For years, experts were stumped. But everything changed after they came across a years-long study of the creature by science club high school students in Reihoku, Kumamoto Prefecture.
Successive members of the prefectural Amakusa Takushin Senior High School’s club have been studying the secrets of the ecology of Kayanomi-kanimori since 2013.
Hiroshi Fukuda, an associate professor of malacology at Okayama University who has expertise as a snail taxonomist, called the students’ research findings exceptional and said they were worthy of being published in an international journal “with pride.”
Miyu Noda, a second-year student and current member of the club based in the school’s Marine Building, regards the sea snail, a member of the of the family Cerithiidae, as a familiar creature as she is engaged in related research on a daily basis.
The sea snail with shell measures a little less than 2 centimeters.
Although the sea creature is found in colonies at a beach only minutes from the school, it is designated as a near-threatened species on the Environment Ministry’s Red List and listed in the Vulnerable (VU) category by the prefectural government.

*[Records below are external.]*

(** * Trident TGUI 9440/96xx accelerator: command engine

    A shallow embedding of the graphics accelerator of
    [src/video/vid_tgui9440.c]: the raster-operation unit ([ROPMIX]),
    the framebuffer accessors ([READ], [WRITE]), the command state
    machine ([tgui_accel_command]) and the register dispatcher
    ([tgui_accel_out], [tgui_accel_write], [tgui_accel_write_fb_b] and
    their wider variants), followed by the properties of the engine.

    C integers are integers of [Z] with the wrap-around of their type
    written out: [u8], [u16], [u32] for the unsigned types, [s16] for
    [int16_t] and [s32] for [int]. *)

From Stdlib Require Import ZArith Lia Bool List.
From stdpp Require Import base list.
Import ListNotations.

#[local] Open Scope Z_scope.

(** ** Machine integers *)

Definition u8 (z : Z) : Z := Z.land z 0xff.
Definition u16 (z : Z) : Z := Z.land z 0xffff.
Definition u32 (z : Z) : Z := Z.land z 0xffffffff.

(** Conversion to a signed type keeps the low bits (two's complement). *)
Definition s16 (z : Z) : Z := (z + 0x8000) mod 0x10000 - 0x8000.
Definition s32 (z : Z) : Z := (z + 0x80000000) mod 0x100000000 - 0x80000000.

(** [~] on a [uint32_t] operand. *)
Definition bnot (z : Z) : Z := u32 (Z.lnot z).

(** C truth value of an integer expression. *)
Definition nz (z : Z) : bool := negb (z =? 0).

(** ** Address remapping *)

(** Remap address for chain-4/doubleword style layout. *)
Definition dword_remap (in_addr : Z) : Z :=
  Z.lor (Z.lor (Z.land (u32 (Z.shiftl in_addr 2)) 0x3fff0)
               (Z.land (Z.shiftr in_addr 14) 0xc))
        (Z.land in_addr (u32 (Z.lnot 0x3fffc))).

(** ** Chip variants, commands and flags *)

Definition TGUI_9400CXI : Z := 0.
Definition TGUI_9440 : Z := 1.
Definition TGUI_9660 : Z := 2.
Definition TGUI_9680 : Z := 3.

Definition TGUI_BITBLT : Z := 1.
Definition TGUI_SCANLINE : Z := 3.
Definition TGUI_BRESENHAMLINE : Z := 4.
Definition TGUI_SHORTVECTOR : Z := 5.
Definition TGUI_FASTLINE : Z := 6.

Definition TGUI_SRCCPU : Z := 0.
Definition TGUI_SRCPAT : Z := 0x02.
Definition TGUI_SRCDISP : Z := 0x04.
Definition TGUI_PATMONO : Z := 0x20.
Definition TGUI_SRCMONO : Z := 0x40.
Definition TGUI_TRANSENA : Z := 0x1000.
Definition TGUI_TRANSREV : Z := 0x2000.
Definition TGUI_SOLIDFILL : Z := 0x4000.
Definition TGUI_STENCIL : Z := 0x8000.
Lemma includes_In (t : string) (l : list string) :
  includes t l = true <-> In t l.
Proof.
  unfold includes; rewrite existsb_exists; split.
  - intros (x & Hx & Heq); apply String.eqb_eq in Heq; subst; exact Hx.
  - intros H; exists t; split; [exact H | apply String.eqb_refl].
Qed.

Lemma filter_out_absent (t : string) (l : list string) :
  ~ In t l -> filter (fun x => negb (x =? t)%string) l = l.
Proof.
  induction l as [| x l IH]; simpl; intros H; [reflexivity |].
  destruct (String.eqb_spec x t) as [-> | Hne]; simpl.
  - exfalso; apply H; left; reflexivity.
  - rewrite IH; [reflexivity | intros Hin; apply H; right; exact Hin].
Qed.

(** X14.  Ticking a track that is not selected and unticking it again
    gives back the selection as it was, order included. *)
Theorem click_track_twice (value : list string) (track : string) :
  includes track value = false ->
  click_track (click_track value track) track = value.
Proof.
  intros H; unfold click_track at 2; rewrite H; simpl.
  unfold click_track; rewrite includes_app; simpl.
  rewrite String.eqb_refl, orb_true_r; simpl.
  rewrite filter_app; simpl; rewrite String.eqb_refl; simpl.
  rewrite app_nil_r; apply filter_out_absent.
  intros Hin; apply includes_In in Hin; congruence.
Qed.

Lemma NoDup_snoc (t : string) (l : list string) :
  NoDup l -> ~ In t l -> NoDup (l ++ [t]).
Proof.
  induction l as [| x l IH]; simpl; intros Hnd Hnot.
  - constructor; [intros [] | constructor].
  - inversion Hnd as [| y l' Hx Hl]; subst; constructor.
    + intros Hin; apply in_app_or in Hin; destruct Hin as [Hin | [-> | []]].
      * exact (Hx Hin).
      * apply Hnot; left; reflexivity.
    + apply IH; [exact Hl | intros Hin; apply Hnot; right; exact Hin].
Qed.

Lemma click_track_keeps_selection_tidy
    (allowed value : list string) (track : string) :
  NoDup value -> incl value allowed -> In track allowed ->
  NoDup (click_track value track) /\ incl (click_track value track) allowed.
Proof.
  intros Hnd Hincl Hin; unfold click_track, onCheckedChange.
  destruct (includes track value) eqn:Hsel; simpl.
  - split; [apply NoDup_filter, Hnd |].
    intros x Hx; apply filter_In in Hx; apply Hincl, Hx.
  - split.
    + apply NoDup_snoc; [exact Hnd |].
      intros H; apply includes_In in H; congruence.
    + intros x Hx; apply in_app_or in Hx; destruct Hx as [Hx | [<- | []]];
        [apply Hincl, Hx | exact Hin].
Qed.

(** X15.  However the checkboxes of the three tracks are clicked, starting
    from a selection without duplicates among the tracks (the empty one of
    the default values, for one), the selection stays without duplicates
    and among the tracks, so that it never holds more than three. *)
Theorem clicks_keep_selection_tidy (value : list string) (clicks : list string) :
  NoDup value -> incl value tracks ->
  Forall (fun track => In track tracks) clicks ->
  NoDup (fold_left click_track clicks value) /\
  incl (fold_left click_track clicks value) tracks /\
  (length (fold_left click_track clicks value) <= 3)%nat.
Proof.
  intros Hnd Hincl Hclicks.
  assert (H : NoDup (fold_left click_track clicks value) /\
              incl (fold_left click_track clicks value) tracks).
  { revert value Hnd Hincl;
      induction Hclicks as [| track clicks Htrack _ IH]; intros value Hnd Hincl;
      simpl; [split; assumption |].
    destruct (click_track_keeps_selection_tidy tracks value track Hnd Hincl Htrack)
      as [Hnd' Hincl'].
    exact (IH _ Hnd' Hincl'). }
  destruct H as [H1 H2]; repeat split; [exact H1 | exact H2 |].
  exact (NoDup_incl_length H1 H2).
Qed.

Lemma prefix_comparable (p q s : string) :
  prefix p s = true -> prefix q s = true ->
  prefix p q = true \/ prefix q p = true.
Proof.
  revert q s; induction p as [| a p IH]; intros q s Hp Hq;
    [left; destruct q; reflexivity |].
  destruct q as [| c q]; [right; reflexivity |].
  destruct s as [| b s]; [discriminate Hp |]; simpl in *.
  destruct (ascii_dec a b) as [-> |]; [| discriminate Hp].
  destruct (ascii_dec c b) as [-> |]; [| discriminate Hq].
  destruct (ascii_dec b b) as [_ | Hne]; [| contradiction].
  exact (IH q s Hp Hq).
Qed.

Lemma prefix_append (p rest : string) : prefix p (p ++ rest) = true.
Proof.
  induction p as [| a p IH]; simpl; [destruct rest; reflexivity |].
  destruct (ascii_dec a a) as [_ | Hne]; [exact IH | contradiction].
Qed.

Lemma isActive_root (pathname : string) :
  Header.isActive pathname "/" = true -> pathname = "/".
Proof.
  unfold Header.isActive; simpl.
  destruct (String.eqb_spec pathname "/") as [-> | _];
    [reflexivity | discriminate].
Qed.

Lemma isActive_page (pathname path : string) :
  path <> "/" -> Header.isActive pathname path = prefix path pathname.
Proof.
  intros H; unfold Header.isActive.
  apply String.eqb_neq in H; rewrite H; simpl.
  destruct (prefix path pathname); reflexivity.
Qed.

Lemma nav_active_unique (pathname : string) (a b : Header.NavItem) :
  In a Header.navItems -> In b Header.navItems ->
  Header.isActive pathname (Header.path a) = true ->
  Header.isActive pathname (Header.path b) = true ->
  a = b.
Proof.
  intros Ha Hb Haa Hab; simpl in Ha, Hb.
  repeat (destruct Ha as [<- | Ha]); try contradiction;
    repeat (destruct Hb as [<- | Hb]); try contradiction;
    try reflexivity; exfalso; simpl in Haa, Hab;
    first
      [ apply isActive_root in Haa; subst pathname; discriminate Hab
      | apply isActive_root in Hab; subst pathname; discriminate Haa
      | rewrite isActive_page in Haa, Hab by discriminate;
        destruct (prefix_comparable _ _ _ Haa Hab) as [H | H]; discriminate H ].
Qed.

(** X16.  Whatever the pathname, at most one item of the navigation bar
    is shown as active. *)
Theorem at_most_one_nav_item_active
    (pathname : string) (a b : Header.NavItem) :
  In a Header.navItems -> In b Header.navItems ->
  Header.isActive pathname (Header.path a) = true ->
  Header.isActive pathname (Header.path b) = true ->
  a = b.
Proof. exact (nav_active_unique pathname a b). Qed.

(** X17.  On the page of an item of the navigation bar, and for every item
    but Home on every pathname that continues the path of the item, that
    item is shown as active and no other. *)
Theorem nav_item_active_on_its_pages
    (a b : Header.NavItem) (rest : string) :
  In a Header.navItems -> In b Header.navItems ->
  (Header.path a = "/" -> rest = "") ->
  (Header.isActive (Header.path a ++ rest) (Header.path b) = true <-> a = b).
Proof.
  intros Ha Hb Hroot.
  assert (Hown : Header.isActive (Header.path a ++ rest) (Header.path a) = true).
  { destruct (String.eqb_spec (Header.path a) "/") as [Heq | Hne].
    - rewrite (Hroot Heq), Heq; reflexivity.
    - rewrite isActive_page by exact Hne; apply prefix_append. }
  split.
  - intros H; symmetry; exact (nav_active_unique _ b a Hb Ha H Hown).
  - intros <-; exact Hown.
Qed.

(** ** The further properties at the sample data *)

Lemma one_request_per_attempt_witness :
  requests
    (fst (exec (sample_env (Fulfilled sample_throttled)
                  (Rejected (JsError "logger unavailable")))
               (onSubmit sample_values) sample_ui)) =
  [join_request sample_values].
Proof.
  exact (proj1 (proj2 (one_request_per_attempt
                         (sample_env (Fulfilled sample_throttled)
                            (Rejected (JsError "logger unavailable")))
                         sample_values sample_ui)
                  "tok" eq_refl sample_token)).
Defined.

Lemma form_kept_unless_accepted_witness :
  form (fst (exec (sample_env (Fulfilled sample_throttled)
                     (Rejected (JsError "logger unavailable")))
                  (onSubmit sample_values) sample_ui)) =
  {| values := sample_values; errors := [] |}.
Proof.
  apply (form_kept_unless_accepted
           (sample_env (Fulfilled sample_throttled)
              (Rejected (JsError "logger unavailable")))
           sample_values sample_ui).
  intros resp H; injection H as <-; reflexivity.
Defined.
(** With a mask of the hidden states' batch and length, [mean_pool]
    succeeds and its rows are the pooled vectors. *)
Lemma mean_pool_rows (embeddings : tensor3 F) (attention_mask : tensor2 Z) :
  rows attention_mask = size0 embeddings →
  cols attention_mask = size1 embeddings →
  ∃ mean_pooled,
    mean_pool embeddings attention_mask = Ok mean_pooled
    ∧ rows mean_pooled = size0 embeddings
    ∧ cols mean_pooled = size2 embeddings
    ∧ ∀ b, Torch.row mean_pooled b = pooled_vector embeddings attention_mask b.
Proof.
  intros Hrows Hcols. unfold mean_pool, Torch.expand. simpl.
  rewrite Hrows, Hcols, !Nat.eqb_refl. simpl. rewrite orb_true_r.
  eexists. split; [reflexivity|]. simpl. split; [done|]. split; [done|].
  intros b. unfold Torch.row, pooled_vector. simpl.
  apply map_ext. intros d. unfold masked_mean.
  rewrite clip_index_minus_one, !expand_axis_same.
  f_equal; [|f_equal]; f_equal; apply map_ext; intros t;
    by rewrite expand_axis_same.
Qed.

End PooledFacts.

Lemma zip2_map_r {A B B'} (g : B → B') (xs : list A) (ys : list B) :
  map (fun p : A * B => (p.1, g p.2)) (PySeq.zip2 xs ys)
  = PySeq.zip2 xs (map g ys).
Proof.
  revert ys. induction xs as [|x xs IH]; intros [|y ys]; simpl; try done.
  by rewrite IH.
Qed.

Lemma zip3_map {A B C D I} (f : I → B) (g : I → C) (out : B → C → D)
    (xs : list A) (l : list I) :
  map (fun p : A * B * C => (p.1.1, out p.1.2 p.2))
      (PySeq.zip3 xs (map f l) (map g l))
  = PySeq.zip2 xs (map (fun i => out (f i) (g i)) l).
Proof.
  revert l. induction xs as [|x xs IH]; intros [|i l]; simpl; try done.
  by rewrite IH.
Qed.

Section ModeFacts.
Context {F : Type} `{FloatOps F}.

Lemma pooled_yields (batch : list string) (embeddings : tensor3 F)
    (attention_mask : tensor2 Z) :
  rows attention_mask = size0 embeddings →
  cols attention_mask = size1 embeddings →
  returned (extract_batch true batch embeddings attention_mask) = Ok tt
  ∧ printed (emitted (extract_batch true batch embeddings attention_mask)) = []
  ∧ yielded (emitted (extract_batch true batch embeddings attention_mask))
    = PySeq.zip2 batch
        (map (fun b => Pooled (pooled_vector embeddings attention_mask b))
             (seq 0 (size0 embeddings))).
Proof.
  intros Hrows Hcols. unfold extract_batch.
  destruct (mean_pool_rows embeddings attention_mask Hrows Hcols)
    as (mp & -> & Hr & Hc & Hrow).
  rewrite (gen_bind_ok _ _ mp) by done. simpl.
  edestruct (for_each_yields (PySeq.zip2 batch (Torch.iter2 mp))
               (fun '(seq, emb) => yield seq (Pooled emb))
               (fun p => (p.1, Pooled p.2))) as (Hret & Hy & Hp).
  { by intros [seq emb]. }
  rewrite Hret, Hy, Hp. split; [done|]. split; [done|].
  rewrite (zip2_map_r Pooled). unfold Torch.iter2. rewrite Hr, !map_map.
  f_equal. apply map_ext. intros b. by rewrite Hrow.
Qed.

Lemma per_token_yields (batch : list string) (embeddings : tensor3 F)
    (attention_mask : tensor2 Z) :
  rows attention_mask = size0 embeddings →
  returned (extract_batch false batch embeddings attention_mask) = Ok tt
  ∧ printed (emitted (extract_batch false batch embeddings attention_mask)) = []
  ∧ yielded (emitted (extract_batch false batch embeddings attention_mask))
    = PySeq.zip2 batch
        (map (fun b =>
                PerToken
                  (first_positions embeddings b
                     (PySeq.clip_index (size1 embeddings)
                        (actual_length (Torch.row attention_mask b)))))
             (seq 0 (size0 embeddings))).
Proof.
  intros Hrows. unfold extract_batch.
  edestruct (for_each_yields
               (PySeq.zip3 batch (Torch.iter3 embeddings)
                  (Torch.iter2 attention_mask))
               (fun '(seq, seq_embeddings, seq_mask) =>
                  yield seq (PerToken (per_token seq_embeddings seq_mask)))
               (fun p => (p.1.1, PerToken (per_token p.1.2 p.2))))
    as (Hret & Hy & Hp).
  { by intros [[seq se] sm]. }
  rewrite Hret, Hy, Hp. split; [done|]. split; [done|].
  unfold Torch.iter3, Torch.iter2. rewrite Hrows.
  by rewrite (zip3_map _ _ (fun se sm => PerToken (per_token se sm))).
Qed.

Lemma binary_sum_bounds (v : list Z) :
  Forall binary v → 0 ≤ foldr Z.add 0 v ≤ Z.of_nat (length v).
Proof.
  induction 1 as [|x v [-> | ->] _ IH]; simpl; lia.
Qed.

Lemma wrap_int64_small (z : Z) :
  - 2 ^ 63 ≤ z < 2 ^ 63 → Torch.wrap_int64 z = z.
Proof.
  intros Hz. unfold Torch.wrap_int64. rewrite Z.mod_small; lia.
Qed.

Lemma length_row {A} (m : tensor2 A) (b : nat) :
  length (Torch.row m b) = cols m.
Proof. unfold Torch.row. by rewrite length_map, length_seq. Qed.

Lemma binary_sum_no_one (v : list Z) :
  Forall binary v → (∀ p, v !! p ≠ Some 1) → foldr Z.add 0 v = 0.
Proof.
  induction 1 as [|x v [-> | ->] _ IH]; intros Hno; simpl; [done | |].
  - rewrite IH; [done|]. intros p. apply (Hno (S p)).
  - by destruct (Hno 0%nat).
Qed.

(** The sum of a binary row whose last 1 is at position [p] is at most
    [p + 1]. *)
Lemma binary_sum_upto_marker (v : list Z) (p : nat) :
  Forall binary v → end_marker_at v p →
  1 ≤ foldr Z.add 0 v ≤ Z.of_nat p + 1.
Proof.
  revert p. induction v as [|x v IH]; intros p Hbin [Hp Hlast].
  { by rewrite lookup_nil in Hp. }
  apply Forall_cons in Hbin as [Hx Hbin]. simpl.
  destruct p as [|p].
  - simpl in Hp. injection Hp as ->.
    rewrite (binary_sum_no_one v Hbin); [lia|].
    intros p'. apply (Hlast (S p')). lia.
  - assert (end_marker_at v p) as Hm.
    { split; [exact Hp|]. intros p' Hp'. apply (Hlast (S p')). lia. }
    specialize (IH p Hbin Hm). destruct Hx as [-> | ->]; lia.
Qed.

End ModeFacts.
(** The body of the loop of [ingest_documents] for one file. *)
Definition ingest_file `{Environment} (st : stats) (file : upload) : method stats :=
  try_method
    ('(ty, num_stored) ← file_body file;
     mret {| total_files := total_files st + 1;
             total_chunks := total_chunks st + num_stored;
             files_processed := files_processed st ++ [Processed file.2 ty num_stored];
             doc_types := bump ty (doc_types st) |})
    (λ e, mret {| total_files := total_files st;
                  total_chunks := total_chunks st;
                  files_processed := files_processed st ++ [Failed file.2 (exn_str e)];
                  doc_types := doc_types st |}).

Fixpoint ingest_loop `{Environment} (st : stats) (files : list upload) : method stats :=
  match files with
  | [] => mret st
  | file :: rest => st' ← ingest_file st file; ingest_loop st' rest
  end.

Definition ingest_documents `{Environment} (uploaded_files : list upload) : method stats :=
  ingest_loop {| total_files := 0; total_chunks := 0; files_processed := [];
                 doc_types := [] |} uploaded_files.

End ingest.

(** * backend/rag.py *)
Module rag.

Definition system_prompt : string :=
  "You are an expert QA automation engineer specializing in documentation-grounded test case generation.

CRITICAL RULES:
1. Generate test cases ONLY based on features explicitly mentioned in the provided documentation
2. Every test case MUST reference its source document(s) in the " +:+ dq +:+ "Grounded_In" +:+ dq +:+ " field
3. Do NOT hallucinate features, functionality, or behaviors not described in the docs
4. If information is insufficient, generate fewer test cases rather than making assumptions
5. Include both positive and negative test cases where documentation supports them
6. Use actual UI element names and flows from the documentation

IMPORTANT: You MUST respond with ONLY valid JSON. No explanation, no markdown, no code blocks. Just pure JSON.

OUTPUT FORMAT:
Return a valid JSON array of test case objects. Each test case must have:
[
  {
    " +:+ dq +:+ "Test_ID" +:+ dq +:+ ": " +:+ dq +:+ "TC-001" +:+ dq +:+ ",
    " +:+ dq +:+ "Feature" +:+ dq +:+ ": " +:+ dq +:+ "Feature name from docs" +:+ dq +:+ ",
    " +:+ dq +:+ "Test_Scenario" +:+ dq +:+ ": " +:+ dq +:+ "Clear scenario description" +:+ dq +:+ ",
    " +:+ dq +:+ "Steps" +:+ dq +:+ ": [" +:+ dq +:+ "Step 1" +:+ dq +:+ ", " +:+ dq +:+ "Step 2" +:+ dq +:+ "],
    " +:+ dq +:+ "Expected_Result" +:+ dq +:+ ": " +:+ dq +:+ "Expected outcome based on docs" +:+ dq +:+ ",
    " +:+ dq +:+ "Grounded_In" +:+ dq +:+ ": [" +:+ dq +:+ "document_name.md" +:+ dq +:+ "]
  }
]

RESPONSE: Start with [ and end with ] only. No markdown formatting.".

Definition user_prompt (user_query context : string) (source_docs : list string)
    : string :=
  "Based on the following documentation excerpts, "
    +:+ user_query
    +:+ "

DOCUMENTATION CONTEXT:
"
    +:+ context
    +:+ "

AVAILABLE SOURCE DOCUMENTS:
"
    +:+ join ", " source_docs
    +:+ "

Generate test cases as a JSON array. Remember:
- Only use features explicitly mentioned in the documentation
- Reference source documents in " +:+ dq +:+ "Grounded_In" +:+ dq +:+ "
- Include test IDs starting from TC-001
- Focus on quality over quantity".

(** [results['metadatas'][0][idx]] *)
Definition metadata_at (results : query_result) (idx : nat) : result pyval :=
  match metadatas results with
  | None => Raise (Exn TypeError "'NoneType' object is not subscriptable")
  | Some [] => Raise (Exn IndexError "list index out of range")
  | Some (mds :: _) =>
      match mds !! idx with
      | None => Raise (Exn IndexError "list index out of range")
      | Some None => Ok PyNone
      | Some (Some md) => Ok (PyDict md)
      end
  end.

(** [results['distances'][0][idx] if results.get('distances') else None] *)
Definition distance_at (results : query_result) (idx : nat) : result pyval :=
  match distances results with
  | None | Some [] => Ok PyNone
  | Some (ds :: _) =>
      match ds !! idx with
      | None => Raise (Exn IndexError "list index out of range")
      | Some d => Ok (PyFloat d)
      end
  end.

(** The loop of [retrieve_context] over [range(len(documents[0]))]. *)
Fixpoint retrieved_from (results : query_result) (idx : nat) (docs : list string)
    : result (list pydict) :=
  match docs with
  | [] => Ok []
  | doc :: rest =>
      metadata ← metadata_at results idx;
      distance ← distance_at results idx;
      chunks ← retrieved_from results (S idx) rest;
      Ok ([("text", PyStr doc); ("metadata", metadata); ("distance", distance)]
          :: chunks)
  end.

Definition retrieve_context `{Environment} (collection : Collection)
    (query : string) (top_k : nat) : result (list pydict) :=
  embeddings ← encode [query];
  query_embedding ← getitem0 embeddings;
  results ← collection_query collection query_embedding top_k None;
  match documents results with
  | Some (docs :: _) => retrieved_from results 0 docs
  | _ => Ok []
  end.

(** [v.get(k, default)]; only a dictionary has the method. *)
Definition method_get (v : pyval) (k : string) (default : pyval) : result pyval :=
  match v with
  | PyDict d => Ok (dict_get k default d)
  | _ => Raise (Exn AttributeError
                  ("'" +:+ type_name v +:+ "' object has no attribute 'get'"))
  end.

(** [chunk['metadata'].get(k, 'unknown')] *)
Definition metadata_get (chunk : pydict) (k : string) : result pyval :=
  md ← dict_getitem "metadata" chunk;
  method_get md k (PyStr "unknown").

(** The loop of [compile_context] over [enumerate(chunks, 1)], from [idx]. *)
Fixpoint context_parts `{Environment} (idx : nat) (chunks : list pydict)
    : result (list string) :=
  match chunks with
  | [] => Ok []
  | chunk :: rest =>
      source ← metadata_get chunk "source_document";
      doc_type ← metadata_get chunk "doc_type";
      text ← dict_getitem "text" chunk;
      parts ← context_parts (S idx) rest;
      Ok (("[Source " +:+ pretty idx +:+ ": " +:+ py_str container_repr source
           +:+ " (" +:+ py_str container_repr doc_type +:+ ")]" +:+ nl
           +:+ py_str container_repr text +:+ nl) :: parts)
  end.

Definition compile_context `{Environment} (chunks : list pydict) : result string :=
  parts ← context_parts 1 chunks;
  Ok (join (nl +:+ "---" +:+ nl) parts).

(** The strings among [vs] when all of them are strings. *)
Fixpoint all_str (vs : list pyval) : option (list string) :=
  match vs with
  | [] => Some []
  | PyStr s :: vs' => cons s <$> all_str vs'
  | _ => None
  end.

(** The strings of [vs] before its first item that is not a string. *)
Fixpoint leading_strs (vs : list pyval) : list string :=
  match vs with
  | PyStr s :: vs' => s :: leading_strs vs'
  | _ => []
  end.

Definition is_str (v : pyval) : bool :=
  match v with PyStr _ => true | _ => false end.

(** [source_docs], as [', '.join(source_docs)] needs it.  The values are
    collected first; [set] raises [TypeError] on the first list or
    dictionary among them, which it cannot hash, and the join raises
    [TypeError] on an item that is not a string.  The set is listed here
    in order of first occurrence.  Python's order follows the hashes: the
    names are the same, but the position in the text of the join's
    exception (and the type it names, when several items are not strings)
    is the one of this order. *)
Definition source_docs (chunks : list pydict) : result (list string) :=
  sources ← mapM (λ chunk, metadata_get chunk "source_document") chunks;
  match List.find is_container sources with
  | Some v => Raise (Exn TypeError ("unhashable type: '" +:+ type_name v +:+ "'"))
  | None =>
      match all_str sources with
      | Some names => Ok (remove_dups names)
      | None =>
          let idx := length (remove_dups (leading_strs sources)) in
          let item := default PyNone (List.find (λ v, negb (is_str v)) sources) in
          Raise (Exn TypeError ("sequence item " +:+ pretty idx
                                +:+ ": expected str instance, " +:+ type_name item
                                +:+ " found"))
      end
  end.

Definition required_fields : list string :=
  ["Test_ID"; "Feature"; "Test_Scenario"; "Expected_Result"; "Grounded_In"].

(** [field in v]: key lookup on a dictionary, membership on a list,
    substring test on a string, [TypeError] on anything else. *)
Definition py_in (field : string) (v : pyval) : result bool :=
  match v with
  | PyDict d => Ok (dict_has field d)
  | PyList l => Ok (existsb (λ x, match x with
                                  | PyStr s => String.eqb s field
                                  | _ => false
                                  end) l)
  | PyStr s => Ok (str_in field s)
  | _ => Raise (Exn TypeError
                  ("argument of type '" +:+ type_name v +:+ "' is not iterable"))
  end.

(** [all(field in v for field in fields)], left to right. *)
Fixpoint all_in (fields : list string) (v : pyval) : result bool :=
  match fields with
  | [] => Ok true
  | field :: rest =>
      b ← py_in field v;
      if b : bool then all_in rest v else Ok false
  end.

Definition _validate_test_case (test_case : pyval) : result bool :=
  all_in required_fields test_case.

(** What [for tc in v] ranges over. *)
Definition py_iter (v : pyval) : result (list pyval) :=
  match v with
  | PyList l => Ok l
  | PyDict d => Ok (map (λ kv, PyStr kv.1) d)
  | PyStr s => Ok (map PyStr (chars s))
  | _ => Raise (Exn TypeError ("'" +:+ type_name v +:+ "' object is not iterable"))
  end.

It is considered to be either extinct or too small in number in areas around the Shikoku and Honshu regions.
Its detailed ecology had remained a mystery.
But the students scored great successes breeding Kayanomi-kanimori to understand its egg-laying behavior and growth process.
In 2019, they even succeeded in hatching larvae from eggs and helping them grow into young shells.
“From A to Z, everything is full of surprises,” said Fukuda of the students’ research, noting that it is also rare to determine the biology of any member of the family Cerithiidae bred in captivity.
In academic circles until now, it had been considered virtually impossible to keep records of how the sea snail lays eggs and grows in an artificial environment because of a tendency among Kayanomi-kanimori colonies to die out en masse for no apparent reason.
The science club’s project occasionally won plaudits in the local community and elsewhere. The students also presented their findings for the senior high school division of a science conference.
After reading an article about their project published on a local newspaper’s website, Fukuda said he felt he had stumbled on something important.
He praised the students for being able to shed light on the biology of the endangered sea snail when even experts have given up. Fukuda said the students’ accumulated knowledge could directly lead to the sea snail’s conservation.
“For our next step, we want to compare its DNA with that of an individual from another area,” said Ayano Ishihara, a second-year student.